The weather finally warmed up this past weekend and we had a wonderful Beef Kalbi (ribs) BBQ party in our backyard with our church friends. We try not to have Kalbi too often since it’s really not the healthiest food but it’s just too delicious to not eat it..So when we eat Kalbi, we make sure we add vegetable side dishes to balance off the cholesterol and reduce any carcinogenic effects of eating grilled meats.
Ssam and Ssamjang is of course certainly a ‘must have’ side dish for Kalbi. The lettuces, crown daisies, perilla leaves all help with digestion and have great anti-oxidant properties. Not to mention the high content of various vitamins and minerals. Since my friend was going to take care of the Ssam and Ssamjang, I made some Dwenjang Jjigae(된장찌게) and Moosaengche(무생채) to go with the Kalbi. Mooseangche is a salad made from the Korean radish (moo). Radishes are great because it has various digestive enzymes ( diastase, amylase, and esterase) that help us digest carbs, fats and proteins. Growing up, I remember seeing many Korean adults drink the juice of a radish kimchi whenever they had indigestion and now I know why. So, next time you are served grated radish with your Japanese tempura or radish salad with your Korean BBQ, be sure to eat it. In addition to the digestive enzymes, researchers at Tokyo’s College of Pharmacy have discovered that “daikon juice actually inhibits the formation of dangerous chemicals in the body. Nitrosamines, a type of carcinogen, can form in the stomach from chemicals present in both natural and processed foods. Daikon juice contains substances identified as phenolic compounds that can block this potentially dangerous reaction.”(Mitoku)
Moosaengche is usually made two different ways: one tastes more spicy and salty – this is pretty much the mixture that is used to season cabbage Kimchi. The other variation introduced here is made without any garlic or jeotgal (fermented shrimp or anchovies) which creates a very clean and crisp flavor.
- 6 C julienned Korean radish (무 moo)
- 4 tsp sea salt
- 5 T sugar
- 5 T rice vinegar
- 1 T Korean red pepper powder(고추가루 gochugaroo)
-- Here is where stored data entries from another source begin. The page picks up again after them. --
(** C2: [link] generates the definition file whenever export symbols are
    supplied for a target that is not an executable (or with [gcc] as
    linker), the adapter has its runtime libraries and there is a first
    object: it then asks, once, for the file beside the first object to be
    written, and the lines it gives are the [LIBRARY] line naming the base
    name of the output file, the [EXPORTS] line, and the export symbols in
    the caller's order, and nothing else; this request comes before
    anything the base link step does.  No call of [link] asks for a file
    with other lines. *)
Theorem link_def_file_contents (self : ccompiler) (a : link_args)
    (h : gmap loc (list string)) :
  valid_call h a = true ->
  let r := link_prepare os_path write_file_raises self a h in
  let lines :=
    ["LIBRARY " +:+ os.basename os_path (output_filename a); "EXPORTS"]
    ++ items h (export_symbols a) in
  (forall filename contents,
     (filename, contents) ∈ written (trace r) -> contents = lines) /\
  (forall dll object0 rest,
     dll_libraries self = Some dll ->
     def_file_expected self a ->
     items h (objects a) = object0 :: rest ->
     written (trace r) = [(def_file_name os_path a object0, lines)] /\
     exists later,
       written (trace (link os_path write_file_raises UnixCCompiler_link self a h))
       = (def_file_name os_path a object0, lines) :: later).
Proof.
  intros Hv. cbv zeta.
  destruct (link_prepare_outcome self a h Hv) as (lp & ll & lo & _ & _ & _ & _ & _ & _ & Hout).
  cbv zeta in Hout. destruct Hout as [_ Hout]. split.
  - intros filename contents Hin.
    destruct (dll_libraries self) as [dll|].
    + destruct Hout as [_ Hout]. destruct (generates_def_file self a).
      * destruct (items h (objects a)) as [|object0 rest].
        -- destruct Hout as [Ht _]. rewrite Ht, written_warning in Hin.
           by apply elem_of_nil in Hin.
        -- destruct Hout as [Ht _]. rewrite Ht, written_app, written_warning in Hin.
           simpl in Hin. apply list_elem_of_singleton in Hin. by injection Hin as -> ->.
      * destruct Hout as [Ht _]. rewrite Ht, written_warning in Hin.
        by apply elem_of_nil in Hin.
    + destruct Hout as [Ht _]. rewrite Ht, written_warning in Hin.
      by apply elem_of_nil in Hin.
  - intros dll object0 rest Hdll Hexp Hobjs.
    rewrite Hdll in Hout. destruct Hout as [_ Hout].
    apply generates_def_file_spec in Hexp. rewrite Hexp, Hobjs in Hout.
    destruct Hout as [Ht _].
    assert (Hw : written (trace (link_prepare os_path write_file_raises self a h))
                 = [(def_file_name os_path a object0,
                     ["LIBRARY " +:+ os.basename os_path (output_filename a); "EXPORTS"]
                     ++ items h (export_symbols a))]).
    { by rewrite Ht, written_app, written_warning. }
    split; [exact Hw|]. rewrite link_unfold. cbv zeta.
    destruct (value (link_prepare os_path write_file_raises self a h)) as [args|e].
    + unfold after. cbn [trace]. rewrite written_app, Hw. by eexists.
    + cbn [trace]. rewrite Hw. by eexists.
Qed.



(** C8: a link call that asks for runtime library directories starts by
    emitting the warning, in either variant and whatever comes after;
    the Cygwin [runtime_library_dir_option] warns and gives no flags, the
    MinGW one raises the platform error. *)
Theorem link_reports_runtime_library_dirs (self : ccompiler) (a : link_args)
    (h : gmap loc (list string)) :
  valid_call h a = true ->
  items h (runtime_library_dirs a) <> [] ->
  (exists t,
     trace (link os_path write_file_raises UnixCCompiler_link self a h)
     = Warn _runtime_library_dirs_msg :: t) /\
  (forall dir h0,
     runtime_library_dir_option self dir h0 =
       match ctype self with
       | cygwin => Run h0 [Warn _runtime_library_dirs_msg] (Ok [])
       | mingw32 => Run h0 [] (Raise (DistutilsPlatformError _runtime_library_dirs_msg))
       end).
Proof.
  intros Hv Hrt. split.
  - rewrite link_unfold. cbv zeta.
    destruct (link_prepare_outcome self a h Hv) as (lp & ll & lo & _ & _ & _ & _ & _ & _ & Hout).
    cbv zeta in Hout. destruct Hout as [_ Hout].
    assert (Hw : exists t, trace (link_prepare os_path write_file_raises self a h)
                           = Warn _runtime_library_dirs_msg :: t).
    { destruct (items h (runtime_library_dirs a)) as [|d ds]; [done|].
      simpl in Hout.
      destruct (dll_libraries self) as [dll|]; [|destruct Hout as [-> _]; eauto].
      destruct Hout as [_ Hout]. destruct (generates_def_file self a).
      - destruct (items h (objects a)); destruct Hout as [-> _]; eauto.
      - destruct Hout as [-> _]; eauto. }
    destruct Hw as [t Ht].
    destruct (value (link_prepare os_path write_file_raises self a h)) as [args|e].
    + unfold after. cbn [trace]. rewrite Ht. eauto.
    + cbn [trace]. eauto.
  - intros dir h0. unfold runtime_library_dir_option. by destruct (ctype self).
Qed.

(** C9: the lists of the store, the caller's among them, are as they
    were when [link] reaches the base link step or raises; the three
    lists handed on are new ones; and if the base link step changes none
    but those, the caller's lists are as they were when [link] is over. *)
Theorem link_leaves_caller_lists (self : ccompiler) (a : link_args)
    (h : gmap loc (list string)) :
  valid_call h a = true ->
  extends h (final (link_prepare os_path write_file_raises self a h)) /\
  (forall args,
     value (link_prepare os_path write_file_raises self a h) = Ok args ->
     exists lp ll lo,
       extra_preargs args = Some lp /\ libraries args = Some ll /\
       objects args = Some lo /\
       (lp ∉ dom h) /\ (ll ∉ dom h) /\ (lo ∉ dom h)) /\
  (base_link_frame UnixCCompiler_link ->
   extends h (final (link os_path write_file_raises UnixCCompiler_link self a h))).
Proof.
  intros Hv.
  destruct (link_prepare_outcome self a h Hv) as (lp & ll & lo & Hlp & Hll & Hlo & _ & _ & _ & Hout).
  cbv zeta in Hout. destruct Hout as [Hext Hout].
  assert (Hargs : forall args,
             value (link_prepare os_path write_file_raises self a h) = Ok args ->
             args = passed_on a lp ll lo).
  { intros args Hargs. rewrite Hargs in Hout.
    destruct (dll_libraries self) as [dll|]; [|by destruct Hout].
    destruct Hout as [_ Hout]. destruct (generates_def_file self a).
    - destruct (items h (objects a)); [by destruct Hout|].
      destruct Hout as [_ Hout]. destruct (write_file_raises _ _); [done|].
      by destruct Hout as ([= ->] & _).
    - by destruct Hout as (_ & [= ->] & _). }
  split; [exact Hext|]. split.
  - intros args ->%Hargs. exists lp, ll, lo. done.
  - intros Hframe. rewrite link_unfold. cbv zeta.
    destruct (value (link_prepare os_path write_file_raises self a h)) as [args|e] eqn:Hval;
      [|exact Hext].
    rewrite (Hargs args eq_refl). unfold after. cbn [final].
    intros l Hl. rewrite <- (Hext l Hl). apply Hframe.
    + by eapply extends_dom.
    + simpl. intros [= ->]. contradiction.
    + simpl. intros [= ->]. contradiction.
    + simpl. intros [= ->]. contradiction.
Qed.

(** C10: a call that exports symbols under the condition of the
    definition file, with no object file, raises before any file is asked
    for, and on an adapter whose runtime libraries are resolved the
    exception is the index error of [objects[0]]; with at least one
    object file the definition file is asked for even when the list of
    symbols is empty, and then holds the two header lines only. *)
Theorem link_export_needs_objects (self : ccompiler) (a : link_args)
    (h : gmap loc (list string)) :
  valid_call h a = true ->
  def_file_expected self a ->
  let r := link os_path write_file_raises UnixCCompiler_link self a h in
  (items h (objects a) = [] ->
   written (trace r) = [] /\
   (exists e, value r = Raise e) /\
   (dll_libraries self <> None ->
    value r = Raise (IndexError "list index out of range"))) /\
  (forall object0 rest,
     dll_libraries self <> None ->
     items h (objects a) = object0 :: rest ->
     items h (export_symbols a) = [] ->
     written (trace (link_prepare os_path write_file_raises self a h)) =
       [(def_file_name os_path a object0,
         ["LIBRARY " +:+ os.basename os_path (output_filename a); "EXPORTS"])]).
Proof.
  intros Hv Hexp%generates_def_file_spec r. subst r.
  destruct (link_prepare_outcome self a h Hv) as (lp & ll & lo & _ & _ & _ & _ & _ & _ & Hout).
  cbv zeta in Hout. destruct Hout as [_ Hout]. rewrite Hexp in Hout. split.
  - intros Hobjs. rewrite link_unfold. cbv zeta. rewrite Hobjs in Hout.
    destruct (dll_libraries self) as [dll|].
    + destruct Hout as (_ & Ht & ->). cbn [trace value]. rewrite Ht, written_warning.
      split; [reflexivity|]. split; [eauto|done].
    + destruct Hout as (Ht & ->). cbn [trace value]. rewrite Ht, written_warning.
      split; [reflexivity|]. split; [eauto|done].
  - intros object0 rest Hdll Hobjs Hsyms.
    destruct (dll_libraries self) as [dll|]; [|done].
    rewrite Hobjs in Hout. destruct Hout as (_ & Ht & _).
    rewrite Ht, written_app, written_warning, Hsyms. reflexivity.
Qed.


(** On an adapter whose [dll_libraries] is [None], every link call
    raises [TypeError] at [libraries.extend] and never reaches the base
    link step. *)
Lemma link_dll_libraries_None (self : ccompiler) (a : link_args)
    (h : gmap loc (list string)) :
  valid_call h a = true ->
  dll_libraries self = None ->
  value (link os_path write_file_raises UnixCCompiler_link self a h)
  = Raise (TypeError "'NoneType' object is not iterable").
Proof.
  intros Hv Hdll. rewrite link_unfold. cbv zeta.
  destruct (link_prepare_outcome self a h Hv) as (lp & ll & lo & _ & _ & _ & _ & _ & _ & Hout).
  cbv zeta in Hout. destruct Hout as [_ Hout]. rewrite Hdll in Hout.
  destruct Hout as [_ ->]. reflexivity.
Qed.

End LinkOutcome.

(** ** Sample runs of [link] *)

Example link_sample_run :
  let r := link posixpath.ops write_succeeds reporting_link
             (sample_compiler (Some ["vcruntime140"])) sample_call sample_heap in
  value r = Ok tt /\
  trace r =
    [Warn _runtime_library_dirs_msg;
     Execute_write_file "build/temp/mylib.def"
       ["LIBRARY mylib.dll"; "EXPORTS"; "foo"; "bar"] "writing build/temp/mylib.def";
     Link_step ["build/temp/foo.o"; "build/temp/bar.o"; "build/temp/mylib.def"]
       ["m"; "vcruntime140"] ["-v"; "-s"]].
Proof. vm_compute. split; reflexivity. Qed.

Example link_sample_run_debug :
  let r := link posixpath.ops write_succeeds reporting_link
             (sample_compiler (Some ["vcruntime140"])) sample_call_debug sample_heap in
  value r = Ok tt /\
  trace r =
    [Warn _runtime_library_dirs_msg;
     Execute_write_file "build/temp/mylib.def"
       ["LIBRARY mylib.dll"; "EXPORTS"; "foo"; "bar"] "writing build/temp/mylib.def";
     Link_step ["build/temp/foo.o"; "build/temp/bar.o"; "build/temp/mylib.def"]
       ["m"; "vcruntime140"] ["-v"]].
Proof. vm_compute. split; reflexivity. Qed.

(** One list handed in three roles: the three copies are distinct lists,
    and the caller's list keeps its items. *)
Example link_sample_run_aliased :
  let r := link_prepare posixpath.ops write_succeeds
             (sample_compiler (Some ["vcruntime140"])) sample_call_aliased sample_heap in
  value r = Ok (passed_on sample_call_aliased 7%positive 8%positive 9%positive) /\
  final r !! 1%positive = Some ["build/temp/foo.o"; "build/temp/bar.o"] /\
  final r !! 7%positive = Some ["build/temp/foo.o"; "build/temp/bar.o"; "-s"] /\
  final r !! 8%positive = Some ["build/temp/foo.o"; "build/temp/bar.o"; "vcruntime140"] /\
  final r !! 9%positive = Some ["build/temp/foo.o"; "build/temp/bar.o"].
Proof. vm_compute. repeat split; reflexivity. Qed.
1. Wash and peel the radish. Buying good Korean radish is important because it really dictates the taste of this dish other than the seasoning. Here’s how to tell if a radish is fresh and of good quality: fresh radish has a smooth skin and should feel totally firm when pressed. Poor quality radishes can also have little air pockets inside which means air went into the radish as it was growing in the field. These radishes are drier, less sweet and is low on nutrients. To pick radishes without these air pockets, pick up a few similar sized radishes and compare the weight of them. Radishes that have air pockets inside are lighter in weight than the ones that are solid. If a Korean radish is not available, you can also use the Japanese Daikon radish but it’s just not the same..
2. Peel and julienne the radish. One large radish should make about 6 Cups.
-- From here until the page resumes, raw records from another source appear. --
(** * xmlschema: notation components, the exception hierarchy and the
      package-level entry points

    A shallow embedding of three modules of the [xmlschema] package:

    - [xmlschema/exceptions.py]: the exception classes and their bases;
    - [xmlschema/components/__init__.py]: [XsdNotation], whose [_parse]
      records grammar violations on the owning schema;
    - [xmlschema/__init__.py]: [validate], [to_dict], [to_json] and
      [from_json].

    Python values are a small inductive type; exceptions are values carrying
    their class; fallible code returns [result]; calls that leave the three
    modules (the schema classes, the resource fetcher, the [json] module) are
    nodes of a program tree that is run against an oracle. *)

From stdpp Require Import base option list strings gmap.

Open Scope string_scope.
Open Scope list_scope.
Set Warnings "-register-all".

(** ** Python values *)

(** The values that flow through the modelled code. [PyObj] is an opaque
    object known by its identity, [PyXMLSchema] an object for which
    [isinstance(_, XMLSchema)] holds, [PyGlobal] a module-level name used as
    a value (a class or a function), and [PyFormat fmt args] the string
    [fmt % args], kept unevaluated because [%r] depends on [repr]. *)
Inductive PyVal : Type :=
| PyNone
| PyBool (b : bool)
| PyStr (s : string)
| PyFormat (fmt : string) (args : list PyVal)
| PyTuple (items : list PyVal)
| PyList (items : list PyVal)
| PyGlobal (qualname : string)
| PyObj (id : nat)
| PyXMLSchema (id : nat).

(** ** xmlschema/exceptions.py *)

Module Exceptions.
3. Put the cut radish into a large bowl and sprinkle with sea salt. Toss the radish pieces to distribute the salt evenly. This will quickly pickle the radish to draw out the moisture and make it crunchy. Leave the mix a couple minutes or so and it should lose it’s crispness and look like below.
4. Add the vinegar, sugar and red pepper powder. You can add more or less to taste.
Optionally you can add any or all of the following:
3 T chopped garlic, 1 – 2 T saewoojot, sliced green onions, more red pepper powder and roasted sesame seed. Adding these will produce a stronger, spicier flavor which is also really fabulous!! Good luck!